Image: picture-alliance/NurPhoto/A. Widak
Marx as prophet of the bottle collectors
Today, Karl Marx serves as something of a prophetic symbol, warning about the class divide between rich and poor. In this street art piece in Berlin, the philosopher is dressed as a bottle collector, bag in hand, with a T-shirt that reads: "I told you how to change the world." Of course, it's never as easy as it's made out to be.
Image: picture-alliance/NurPhoto/A. Widak
Spiritual heirs
A number of infamous political heirs to Marx's communist ideas have included the likes of Joseph Stalin, who manipulated these theories to justify a reign of terror against his perceived enemies. Marx is seen here displayed in April 1969 at the ninth annual Party meeting for China's Communist Party, alongside his spiritual collaborators and heirs Engels, Lenin and Stalin.
Image: picture-alliance/akg-images
Justifying mass murder
That's how it works with theories: they can be re-interpreted and misused. Marx would not have been enthusiastic about being appropriated by a dictator and mass murderer like Mao Tse Tung. Marx's ideas may have been revolutionary, but he preferred, if possible, a moderate approach to their implementation.

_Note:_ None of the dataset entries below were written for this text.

Lemma cascade_alone h e : dependency_map e = ∅ → (remove_transaction_cascade order h e).1 = [h].
Proof.
  intros Hd. unfold remove_transaction_cascade. cbn [fst].
  assert (E : dep_entries order e = []).
  { unfold dep_entries. rewrite Hd, dom_empty_L. pose proof (Horder ∅) as Ho. rewrite elements_empty in Ho. by rewrite (proj1 (Permutation_nil_r _) Ho). }
  by rewrite E.
Qed.
Lemma cascade_claimants h e k x : dependency_map e = ∅ →
  x ∈ claimants (remove_transaction_cascade order h e).2 k ↔ x ≠ h ∧ x ∈ claimants e k.
Proof.
  intros Hd. pose proof (cascade_alone h e Hd) as Hl. unfold remove_transaction_cascade in *. cbn [fst snd] in *. rewrite Hl.
  unfold claimants. cbn. rewrite lookup_fmap. destruct (utxo_index e !! k) as [c|]; cbn; [|set_solver].
  rewrite list_elem_of_filter. set_solver.
Qed.
Lemma cascade_ok h e : engine_ok e → engine_ok (remove_transaction_cascade order h e).2
  ∧ ∀ x t, x ≠ h → claims e x t → claims (remove_transaction_cascade order h e).2 x t.
Proof.
  intros [Hd Hc Hp]. split; [split|].
  - pose proof (cascade_alone h e Hd) as Hl. unfold remove_transaction_cascade in *. cbn [fst snd] in *. rewrite Hl. cbn.
    rewrite Hd. apply delete_empty.
  - intros r. by cbn.
  - intros k x y [Hx Hx']%cascade_claimants [Hy Hy']%cascade_claimants Hne; [|done..].
    pose proof (cascade_alone h e Hd) as Hl. unfold remove_transaction_cascade, get_conflicts in *. cbn [fst snd] in *. rewrite Hl. cbn.
    rewrite lookup_delete_ne by done. by apply (Hp k).
  - intros x t Hne Ht i Hi. apply cascade_claimants; [done|]. split; [done|by apply Ht].
Qed.

Lemma engine_compute_ok now e : engine_ok e → let ce := compute_canonical_order order now e in
  NoDup (ordered_hashes ce.1) ∧ engine_ok ce.2 ∧ (∀ x t, claims e x t → claims ce.2 x t).
Proof.
  intros [Hd Hc Hp]. cbv zeta. destruct (compute_keeps order now e) as (En & Ei & Ec).
  assert (Hl : ∀ h, Z.of_nat (length (parents_in e h)) < 2 ^ 64).
  { intros h. unfold parents_in. rewrite Hd, lookup_empty. cbn. lia. }
  assert (Hnd : NoDup (ordered_hashes (compute_canonical_order order now e).1)).
  { destruct (cached_ordering e) as [r|] eqn:E.
    - unfold compute_canonical_order. rewrite E. by apply Hc.
    - destruct (canonical_order_lowest_first order Horder e now Hl E Hd) as [-> _]. apply NoDup_elements. }
  split; [done|]. split; [split|].
  - rewrite <- Hd. unfold compute_canonical_order. destruct (cached_ordering e); [done|]. case_bool_decide; [done|].
    by destruct (layers _ _ _ _ _ _) as [st groups].
  - revert Hnd. unfold compute_canonical_order. destruct (cached_ordering e) as [r|] eqn:E; [cbn; rewrite E; by intros ? r' [= <-]|].
    case_bool_decide; [cbn; by rewrite E|]. destruct (layers _ _ _ _ _ _) as [st groups]. cbn. by intros ? r' [= <-].
  - intros k x y. unfold claimants, get_conflicts in *. rewrite Ei, Ec. apply Hp.
  - intros x t. unfold claims, claimants. by rewrite Ei.
Qed.
Lemma build_loop_taken e max hashes b : ∃ k, k `sublist_of` hashes ∧ b_txs (build_loop e max hashes b) = b_txs b ++ k.
Proof.
  revert b; induction hashes as [|h hashes IH]; intros b; cbn [build_loop]; [exists []; by rewrite app_nil_r|].
  assert (Hskip : ∀ b', b_txs b' = b_txs b → ∃ k, k `sublist_of` h :: hashes ∧ b_txs (build_loop e max hashes b') = b_txs b ++ k).
  { intros b' E. destruct (IH b') as (k & Hk & E'). exists k. split; [by constructor|]. by rewrite E', E. }
  destruct (_ <=? _); [exists []; split; [apply sublist_nil_l|by rewrite app_nil_r]|].
  destruct (has_conflict _ _ _); [by apply Hskip|]. destruct (get_engine_node e h); [|by apply Hskip].
  destruct (_ <=? max); [|by apply Hskip]. edestruct IH as (k & Hk & E). exists (h :: k). split; [by constructor|].
  rewrite E. cbn. by rewrite <- app_assoc.
Qed.
(** A block of an engine in order: nothing twice, and no two that spend one coin. *)
Definition block_of (now max : Z) (e : Engine) : list key :=
  let ce := compute_canonical_order order now e in b_txs (build_loop ce.2 max (ordered_hashes ce.1) nothing_taken).
Lemma block_once now max e : engine_ok e → NoDup (block_of now max e).
Proof.
  intros He. unfold block_of. cbv zeta. set (ce := compute_canonical_order order now e).
  destruct (build_loop_taken ce.2 max (ordered_hashes ce.1) nothing_taken) as (k & Hk & ->). cbn.
  eapply sublist_NoDup; [by apply (engine_compute_ok now)|exact Hk].
Qed.
Lemma block_free now max e x y tx ty i j : engine_ok e → x ∈ block_of now max e → y ∈ block_of now max e → x ≠ y →
  claims e x tx → claims e y ty → i ∈ inputs tx → j ∈ inputs ty → claim_key i ≠ claim_key j.
Proof.
  intros He. destruct (engine_compute_ok now e He) as (_ & Hce & Hcl). unfold block_of. cbv zeta in Hce, Hcl |- *.
  set (ce := compute_canonical_order order now e) in *. set (l := b_txs _).
  intros Hx Hy Hne Htx Hty Hi Hj E. pose proof (Hcl _ _ Htx i Hi) as Hxi. pose proof (Hcl _ _ Hty j Hj) as Hyj. rewrite E in Hxi.
  destruct (build_loop_free ce.2 max (ordered_hashes ce.1) nothing_taken) as [Hk Hfree]; [split; cbn; [set_solver|by intros []]|].
  fold l in Hk, Hfree. destruct (one_first _ x y Hx Hy Hne) as [(l1 & l2 & El & Hl)|(l1 & l2 & El & Hl)].
  - eapply Hfree; [done..|]. by eapply (eo_pairs _ Hce).
  - eapply Hfree; [done..|]. by eapply (eo_pairs _ Hce); [| |done].
Qed.
End engine.
(** What the entries of a pool that keeps its invariant say of each other. *)
Lemma entries_known K om n cap p : pool_ok K om n cap p →
  NoDup (entry_hash <$> get_all p) ∧ ∀ e, e ∈ get_all p → pool_get (entry_hash e) p = Some e.
Proof.
  intros Hp. assert (Hh : ∀ k e, (k, e) ∈ pool_by_hash p → entry_hash e = k).
  { intros k e Hk. destruct (pk_entries _ _ _ _ _ Hp k e Hk) as [E _]. unfold entry_hash. by rewrite E. }
  split.
  - unfold get_all. rewrite <- list_fmap_compose. replace ((entry_hash ∘ snd) <$> pool_by_hash p) with (pool_by_hash p).*1;
      [apply (pk_keys _ _ _ _ _ Hp)|]. apply list_fmap_ext. intros i [k e] Hi%list_elem_of_lookup_2. symmetry. by apply Hh.
  - intros e ([k e'] & -> & Hk)%list_elem_of_fmap. cbn. unfold pool_get. rewrite (Hh k e' Hk).
    apply im_get_keys; [apply (pk_keys _ _ _ _ _ Hp)|done].
Qed.
Lemma evictable_known K om n cap p l : pool_ok K om n cap p → l ≡ₚ filter (λ e, evictable e = true) (get_all p) →
  NoDup (entry_hash <$> l) ∧ ∀ e, e ∈ l → pool_get (entry_hash e) p = Some e.
Proof.
  intros Hp Hl. destruct (entries_known _ _ _ _ p Hp) as [Hn Hk]. split.
  - rewrite Hl. eapply sublist_NoDup; [exact Hn|]. apply fmap_sublist, sublist_filter.
  - intros e He. rewrite Hl in He. apply Hk. by apply list_elem_of_filter in He as [_ ?].
Qed.

Section reachable.
Context (order : gset key → list key) (Horder : ∀ s, order s ≡ₚ elements s).
Context (serialized_size : Transaction → option Z) (checksum : Transaction → Z).
Context (now0 : Moment) (config : PoolConfig) (store : StorageCacheLayer D C) (has_store : bool).
Context (Hmax : 0 ≤ max_pool_size config).
Abbreviation fresh := (new_with_kv_store now0 config store has_store).
Abbreviation reached := (rtc (pool_step order serialized_size checksum) fresh).

(** What an eviction does to a reachable pool.  Below both limits nothing.  At a limit
    it takes, of the entries that are rejected or orphaned, the first of the batch in
    the order of scores, and removes these and no other; it always reports success. *)
Theorem evict_lowest_priority_spec p (Hp : reached p) now policy :
  let gone := take (Z.to_nat (batch_size policy)) (sort_by (evicts_before now) (filter (λ e, evictable e = true) (get_all p))) in
  ∃ r q, evict_lowest_priority now policy p = (Ok r, q)
  ∧ if need_eviction policy p then
      pool_by_hash q = filter (λ e, e.1 ∉ entry_hash <$> gone) (pool_by_hash p)
      ∧ r = {| ev_success := true; ev_count := Z.of_nat (length gone); ev_bytes := wrap 64 (zsum (pe_size_bytes <$> gone));
               ev_fees := wrap 64 (zsum (pe_total_fee <$> gone)); ev_hashes := entry_hash <$> gone |}
    else q = p ∧ r = nothing_evicted.
Proof.
  destruct (reached_inv order serialized_size checksum Horder now0 config store has_store Hmax p Hp) as (s & Hs & _). intros gone.
  unfold evict_lowest_priority. rewrite (method_bind_run get _ p p p) by done.
  destruct (need_eviction policy p); [|by exists nothing_evicted, p]. cbn [negb]. rewrite pops_sorted.
  destruct (evictable_known _ _ _ _ p (sort_by (evicts_before now) (filter (λ e, evictable e = true) (get_all p))) Hs) as [Hn Hk];
    [apply sort_by_perm|].
  destruct (evict_loop_run now (batch_size policy) _ nothing_evicted p Hn Hk) as (q & E & Hq); [done|done|].
  cbn [nothing_evicted ev_count ev_success ev_bytes ev_fees ev_hashes] in *. rewrite Z.sub_0_r in *. fold gone in E, Hq.
  rewrite (method_bind_run _ _ _ _ _ E). eexists _, q. split; [reflexivity|]. done.
Qed.
(* ===== verification/AdvancedConflicts.v ===== *)
(** * Conflicts on outpoints, and their resolution

    klomang-node, [mempool/advanced_conflicts.rs]: the map from outpoints to the
    transactions that claim them, and the rule that decides between two
    transactions: fee rate, then time of arrival, then hash.

    The locks of the map are taken together; a method is one step.  The listing of a
    hash set is the argument [order]; the clock is an argument; the reference to the
    storage is never used by the code and is left out, as are the two transactions the
    resolution does not look at. *)

From Stdlib Require Import Init.Byte Floats.SpecFloat.
From S2P Require Import Prelude Crypto Transaction Pow NodePrelude ConflictGraph F64.

Inductive ConflictType :=
| DirectConflict (tx_a tx_b : TxHash) (outpoint : GraphPoint)
| IndirectConflict (original : TxHash) (affected : list TxHash)
| NoConflict.

Inductive ResolutionReason := HigherFeeRate | EarlierArrival | LexicographicalHash.
Record ResolutionResult := {
  winner : TxHash;
  loser : TxHash;
  reason : ResolutionReason;
  affected : list TxHash
}.

Record AdvancedConflictStats := {
  total_conflicts_detected : Z;
  total_resolutions : Z;
  total_evictions : Z;
  direct_conflicts : Z;
  indirect_conflicts : Z
}.
Definition AdvancedConflictStats_default : AdvancedConflictStats :=
  {| total_conflicts_detected := 0; total_resolutions := 0; total_evictions := 0; direct_conflicts := 0; indirect_conflicts := 0 |}.

Record ConflictMap := {
  claiming : gmap GraphPoint (gset TxHash);
  arrival_times : gmap TxHash Z;
  conflict_stats : AdvancedConflictStats
}.
Definition ConflictMap_new : ConflictMap :=
  {| claiming := ∅; arrival_times := ∅; conflict_stats := AdvancedConflictStats_default |}.
(** Where every parent is registered or unknown the ancestors are the parents and
    theirs. *)
Lemma build_flat s r l visited :
  (∀ p, p ∈ l → is_Some (validations s !! p) ∨ immediate_parents s !! p = None) →
  ∃ A visited', build_ancestors order s (S r) l visited = Ok (A, visited')
  ∧ ∀ x, x ∈ A ↔ ∃ p, p ∈ l ∧ p ∉ visited ∧ (x = p ∨ x ∈ lineage s p).
Proof.
  intros Hl. cbn [build_ancestors]. set (rec := build_ancestors order s r). clearbody rec.
  enough (Hgen : ∀ acc, ∃ A visited', fold_outcome (ancestor_step order s rec) (acc, visited) l = Ok (A, visited')
      ∧ ∀ x, x ∈ A ↔ x ∈ acc ∨ ∃ p, p ∈ l ∧ p ∉ visited ∧ (x = p ∨ x ∈ lineage s p)).
  { destruct (Hgen ∅) as (A & v' & E & HA). exists A, v'. split; [exact E|]. intros x. rewrite HA. set_solver. }
  revert visited. induction l as [|p l IH]; intros visited acc; cbn [fold_outcome].
  { exists acc, visited. split; [done|]. intros x. split; [by left|]. by intros [?|(p & ?%not_elem_of_nil & _)]. }
  assert (Hl' : ∀ q, q ∈ l → is_Some (validations s !! q) ∨ immediate_parents s !! q = None) by (intros; apply Hl; by right).
  specialize (IH Hl'). destruct (decide (p ∈ visited)) as [Hp|Hp].
  { destruct (IH visited acc) as (A & v' & E & HA). exists A, v'. cbn. rewrite bool_decide_eq_true_2 by done.
    split; [exact E|]. intros x. rewrite HA. set_solver. }
  destruct (flat_step s rec acc visited p (Hl p ltac:(left)) Hp) as (acc' & -> & Hacc').
  destruct (IH ({[ p ]} ∪ visited) acc') as (A & v' & E & HA). exists A, v'. split; [exact E|].
  intros x. rewrite HA, Hacc'. split.
  - intros [[Hx|Hx]|(q & Hq & Hnq & Hx)]; [by left|right; exists p; set_solver|right; exists q; set_solver].
  - intros [Hx|(q & [->|Hq]%elem_of_cons & Hnq & Hx)]; [by do 2 left|by left; right|].
    destruct (decide (q = p)) as [->|Hne]; [by left; right|]. right. exists q. set_solver.
Qed.

(** Whatever the recursion does, what it visits and the parents are among the ancestors. *)
Lemma build_covers s r l visited A visited' :
  build_ancestors order s r l visited = Ok (A, visited') →
  visited' ⊆ visited ∪ A ∧ ∀ p, p ∈ l → p ∈ visited ∪ A.
Proof.
  revert l visited A visited'; induction r as [|r IH]; intros l visited A visited'; cbn [build_ancestors]; [done|].
  intros E. eapply fold_covers in E as (_ & Hv & Hp); [by split|]. clear - IH.
  intros acc v q acc' v'. unfold ancestor_step. case_bool_decide; [intros [= <- <-]; split_and!; [done|apply union_subseteq_l|by apply elem_of_union_l]|].
  destruct (validations s !! q) as [w|]; [intros [= <- <-]; set_solver|].
  destruct (immediate_parents s !! q) as [P|]; [|intros [= <- <-]; set_solver].
  intros ([more v1] & E & [= <- <-])%bind_ok. apply IH in E as [E _]. set_solver.
Qed.

(** *** The relations of a registered transaction *)
Definition unregistered h s := ancestry_ok s ∧ validations s !! h = None.

Lemma unregistered_same h s s' : relations s' = relations s → unregistered h s → unregistered h s'.
Proof. intros E [Hok Hh]. split; [by eapply relations_ok|]. by injection E as _ _ _ -> _. Qed.

Lemma add_parent_unregistered h P input : preserves (unregistered h) (add_parent (D := D) (C := C) P input).
Proof.
  unfold add_parent. keeps. apply preserves_zoom. intros s t. by apply unregistered_same.
Qed.

Lemma register_new_ok now tx h :
  triple (unregistered h) (register_new order now tx h) (λ _ s, ancestry_ok s) ancestry_ok.
Proof.
  eapply triple_bind.
  { apply triple_preserves; [|by intros s [? _]]. apply preserves_fold_method. intros P input. apply add_parent_unregistered. }
  intros parents s Hs. rewrite (method_bind_run (modify _) _ s tt (put_immediate_parents (<[h := parents]> (immediate_parents s)) s)) by done.
  set (s1 := put_immediate_parents _ s). assert (Hs1 : unregistered h s1) by by apply (unregistered_same h s).
  rewrite (method_bind_run get _ s1 s1 s1) by done. clearbody s1. destruct Hs1 as [Hok Hh].
  destruct (build_ancestors _ _ _ _ _) as [[A V]|e|x]; [|done|done].
  rewrite (method_bind_run (lift (Ok _)) _ s1 (A, V) s1) by done. cbn beta iota zeta. case_bool_decide as HA; [by apply (relations_ok s1)|].
  destruct (_ <? _); [done|]. by apply (relations_ok (record_ancestry h parents A (validate_ancestors s1 now h A) s1)), record_ok.
Qed.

Image: picture-alliance/akg-images
In hostile company
While the ongoing homage to the philosopher in his hometown of Trier is understandable, Marx himself might question why some other more egregious world figures are constantly celebrated next to him. Here a Marx figure is pictured alongside those of Vladimir Lenin and Mao Tse Tung during Labour Day on May 1, 2017 in the Philippine capital Manila as protesters demanded workers rights.
Image: picture-alliance/Zumapress
Lending his name to an Indian party
Marx has been similarly exploited in the Indian state of Kerala on the tropical Malabar coast (Arabian Sea), where he was once again staged alongside Lenin and the tyrant Stalin. Incidentally, when India's Communists split in 1964, CPI (M) emerged from the CPI Communist Party: the "M" stands for Marxist.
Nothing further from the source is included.